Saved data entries
(** X1.  [schedule] hands the engine one path for each path it was
    given, in the same order, whatever their number: for a handle that
    is not registered, the first call it makes is [FSEventStreamCreate]
    with the list of the given paths, each read as the C string in the
    buffer of its string object.  A path without a NUL byte is passed
    on as it is; a path with one is passed on up to that byte. *)
Theorem X1_schedule_watches_given_paths env os thread stream callback paths σ :
  g__pydict_streams σ !! stream = None →
  cf_array_ok env = true →
  let r := call (pyfsevents_schedule env os thread stream callback paths) σ in
  ∃ watched rest,
    calls_since σ r.2
    = call_FSEventStreamCreate (length (stream_infos σ)) watched :: rest
    ∧ length watched = length paths
    ∧ (∀ i p, paths !! i = Some p → watched !! i = Some (c_string p))
    ∧ (∀ i p, paths !! i = Some p → nul_free p = true → watched !! i = Some p).
Proof.
  intros Hs Ha. simpl. rewrite pyfsevents_schedule_absent by done.
  unfold calls_since. simpl. rewrite drop_app_length. simpl.
  eexists _, _. split; [done |]. split_and!.
  - by rewrite length_fmap.
  - intros i p Hi. by rewrite list_lookup_fmap, Hi.
  - intros i p Hi Hp. rewrite list_lookup_fmap, Hi. simpl.
    unfold CFStringCreateWithCString. by rewrite c_string_nul_free.
Qed.

Lemma X1_witness :
  let paths := ["/tmp/a"; String "/" (String "x" (String Ascii.zero "y")); "/tmp/c"]%string in
  g__pydict_streams (init_fsevents 1) !! 20 = None
  ∧ cf_array_ok (mkSchedule true true) = true
  ∧ let r := call (pyfsevents_schedule (mkSchedule true true) 3 10 20 30 paths)
               (init_fsevents 1) in
    ∃ watched rest,
      calls_since (init_fsevents 1) r.2
      = call_FSEventStreamCreate (length (stream_infos (init_fsevents 1))) watched
        :: rest
      ∧ length watched = length paths
      ∧ (∀ i p, paths !! i = Some p → watched !! i = Some (c_string p))
      ∧ (∀ i p, paths !! i = Some p → nul_free p = true → watched !! i = Some p).
Proof.
  cbv zeta. split; [reflexivity |]. split; [reflexivity |].
  exact (X1_schedule_watches_given_paths (mkSchedule true true) 3 10 20 30
           ["/tmp/a"; String "/" (String "x" (String Ascii.zero "y")); "/tmp/c"]%string
           (init_fsevents 1) eq_refl eq_refl).
Defined.

(** A successful [schedule] found the handle unregistered and the engine
    willing. *)
Lemma pyfsevents_schedule_Py_None env os thread stream callback paths σ σ1 :
  call (pyfsevents_schedule env os thread stream callback paths) σ = (Py_None, σ1) →
  g__pydict_streams σ !! stream = None
  ∧ cf_array_ok env = true ∧ start_ok env = true.
Proof.
  unfold_api.
  destruct (g__pydict_streams σ !! stream); simpl; [discriminate |].
  destruct (cf_array_ok env); simpl; [| discriminate].
  destruct (start_ok env); simpl; [done | discriminate].
Qed.

(** X2.  [schedule] returns [None] exactly when the stream handle is not
    registered, the paths array is created and the stream starts; the
    thread handle, the callback and the paths play no part. *)
Theorem X2_schedule_succeeds_iff env os thread stream callback paths σ :
  (call (pyfsevents_schedule env os thread stream callback paths) σ).1 = Py_None
  ↔ g__pydict_streams σ !! stream = None
    ∧ cf_array_ok env = true ∧ start_ok env = true.
Proof.
  destruct (g__pydict_streams σ !! stream) as [fs|] eqn:Hs.
  - unfold_api. rewrite Hs. simpl. split; [discriminate | by intros [? _]].
  - rewrite pyfsevents_schedule_result by done.
    destruct (cf_array_ok env), (start_ok env); simpl; split;
      try done; by intros (_ & ? & ?).
Qed.

(** X3.  A stream is scheduled on the loop registered for the thread
    handle, and on the run loop of the calling thread when the handle
    has none.  The information block of the stream records that same
    loop together with the callback, so that a delivery whose callback
    fails asks exactly that loop to stop. *)
Theorem X3_schedule_resolves_loop env os thread stream callback paths σ σ1 :
  call (pyfsevents_schedule env os thread stream callback paths) σ = (Py_None, σ1) →
  let fs := length (stream_infos σ) in
  let l := default (CFRunLoopGetCurrent os) (g__pydict_loops σ !! thread) in
  calls_since σ σ1 = [call_FSEventStreamCreate fs (CFStringCreateWithCString <$> paths);
                      call_FSEventStreamScheduleWithRunLoop fs l;
                      call_FSEventStreamStart fs]
  ∧ stream_infos σ1 !! fs = Some (mkInfo callback fs l (tstate_current σ))
  ∧ ∀ denv count event_paths event_masks raised,
      marshalled denv count →
      callback_outcome denv = call_failed raised →
      ∃ pl ml,
        calls_since σ1
          (call (event_stream_handler denv (mkInfo callback fs l (tstate_current σ))
                   (Z.of_nat count) event_paths event_masks) σ1).2
        = [call_callback callback (tstate_current σ) pl ml; call_CFRunLoopStop l].
Proof.
  intros Hsched.
  destruct (pyfsevents_schedule_Py_None _ _ _ _ _ _ _ _ Hsched) as (Hs & Ha & Hst).
  rewrite pyfsevents_schedule_absent in Hsched by done.
  rewrite Hst in Hsched. injection Hsched as <-. simpl. split_and!.
  - unfold calls_since. simpl. by rewrite ?app_nil_r, drop_app_length.
  - by rewrite lookup_app_r, Nat.sub_diag by done.
  - intros denv count event_paths event_masks raised M Hfail.
    match goal with |- context [call ?h ?s] =>
      destruct (event_stream_handler_marshalled denv
                  (mkInfo callback (length (stream_infos σ))
                     (default (CFRunLoopGetCurrent os) (g__pydict_loops σ !! thread))
                     (tstate_current σ)) count event_paths event_masks s M)
        as (pl & ml & E & _)
    end.
    exists pl, ml. rewrite E, Hfail. unfold calls_since. simpl.
    by rewrite drop_app_length.
Qed.

Lemma X3_witness :
  call (pyfsevents_schedule (mkSchedule true true) 3 10 20 30
          ["/tmp/watchme"%string]) (init_fsevents 1) = (Py_None, scheduled.2)
  ∧ let fs := length (stream_infos (init_fsevents 1)) in
    let l := default (CFRunLoopGetCurrent 3) (g__pydict_loops (init_fsevents 1) !! 10) in
    calls_since (init_fsevents 1) scheduled.2
    = [call_FSEventStreamCreate fs ["/tmp/watchme"%string];
       call_FSEventStreamScheduleWithRunLoop fs l;
       call_FSEventStreamStart fs]
    ∧ stream_infos scheduled.2 !! fs
      = Some (mkInfo 30 fs l (tstate_current (init_fsevents 1)))
    ∧ ∀ denv count event_paths event_masks raised,
        marshalled denv count →
        callback_outcome denv = call_failed raised →
        ∃ pl ml,
          calls_since scheduled.2
            (call (event_stream_handler denv
                     (mkInfo 30 fs l (tstate_current (init_fsevents 1)))
                     (Z.of_nat count) event_paths event_masks) scheduled.2).2
          = [call_callback 30 (tstate_current (init_fsevents 1)) pl ml;
             call_CFRunLoopStop l].
Proof.
  split; [reflexivity |].
  exact (X3_schedule_resolves_loop (mkSchedule true true) 3 10 20 30
           ["/tmp/watchme"%string] (init_fsevents 1) scheduled.2 eq_refl).
Defined.

(** The complete effect of [unschedule] on a registered handle. *)
Lemma pyfsevents_unschedule_registered stream fs σ :
  g__pydict_streams σ !! stream = Some fs →
  call (pyfsevents_unschedule stream) σ
  = (Py_None,
     mkInterp (g__pydict_loops σ) (delete stream (g__pydict_streams σ))
       (stream_infos σ) (gil_locked σ) (tstate_current σ) (curexc σ)
       (trace σ ++ [call_FSEventStreamStop (Some fs);
                    call_FSEventStreamInvalidate (Some fs);
                    call_FSEventStreamRelease (Some fs)])).
Proof.
  intros Hs. unfold_api. rewrite Hs. simpl. rewrite Hs. unfold_state.
  by rewrite <- !app_assoc.
Qed.
(** * Project-Chromkenstain: match-outcome trainer and player embeddings

    A shallow embedding of [numeric_model.py] (feature engineering and the
    train/test split of [ModelTrainer]) and of [word2vec_model.py] (the
    vector utilities of [PlayerEmbedding]), with the properties the
    specification states about them.

    Numbers that Python holds as floats are modelled as exact rationals
    ([Q]), except where rounding decides what the program does (the
    number of training rows of a split): there they are binary64
    numbers.  Python integers are [Z]; a raised exception is [None]. *)

From Stdlib Require Import ZArith QArith Qround Qabs Qminmax Lia Lra Psatz.
From Stdlib Require Import Ascii String HexString.
From Stdlib Require PrimFloat SpecFloat FloatOps.
From stdpp Require Import gmap strings list.

Local Open Scope Z_scope.

(** ** Python and numpy primitives shared by both modules *)

(** [int(x)] on a float: truncation toward zero. *)
Definition py_int (x : Q) : Z := Z.quot (Qnum x) (Zpos (Qden x)).

(** A Python [float] is an IEEE 754 binary64 number and its arithmetic
    rounds to nearest, ties to even, as Rocq's primitive floats do. *)
Module Binary64.
Import PrimFloat SpecFloat FloatOps.

(** The float an integer becomes in mixed arithmetic. *)
Definition float_of_Z (n : Z) : float :=
  SF2Prim (binary_normalize prec emax n 0 false).

(** The float a decimal literal denotes, for a literal [num/den] with
    numerator and denominator below 2^53: the quotient, rounded once
    ([0.3] is [py_float 3 10]). *)
Definition py_float (num den : Z) : float :=
  (float_of_Z num / float_of_Z den)%float.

■ About this exercise
Return, exactly as they stand, the lines from the start of the records above through the line with "calls_since σ r.2", both ends included, and no other lines.

■ Your response
(** X1.  [schedule] hands the engine one path for each path it was
    given, in the same order, whatever their number: for a handle that
    is not registered, the first call it makes is [FSEventStreamCreate]
    with the list of the given paths, each read as the C string in the
    buffer of its string object.  A path without a NUL byte is passed
    on as it is; a path with one is passed on up to that byte. *)
Theorem X1_schedule_watches_given_paths env os thread stream callback paths σ :
  g__pydict_streams σ !! stream = None →
  cf_array_ok env = true →
  let r := call (pyfsevents_schedule env os thread stream callback paths) σ in
  ∃ watched rest,
    calls_since σ r.2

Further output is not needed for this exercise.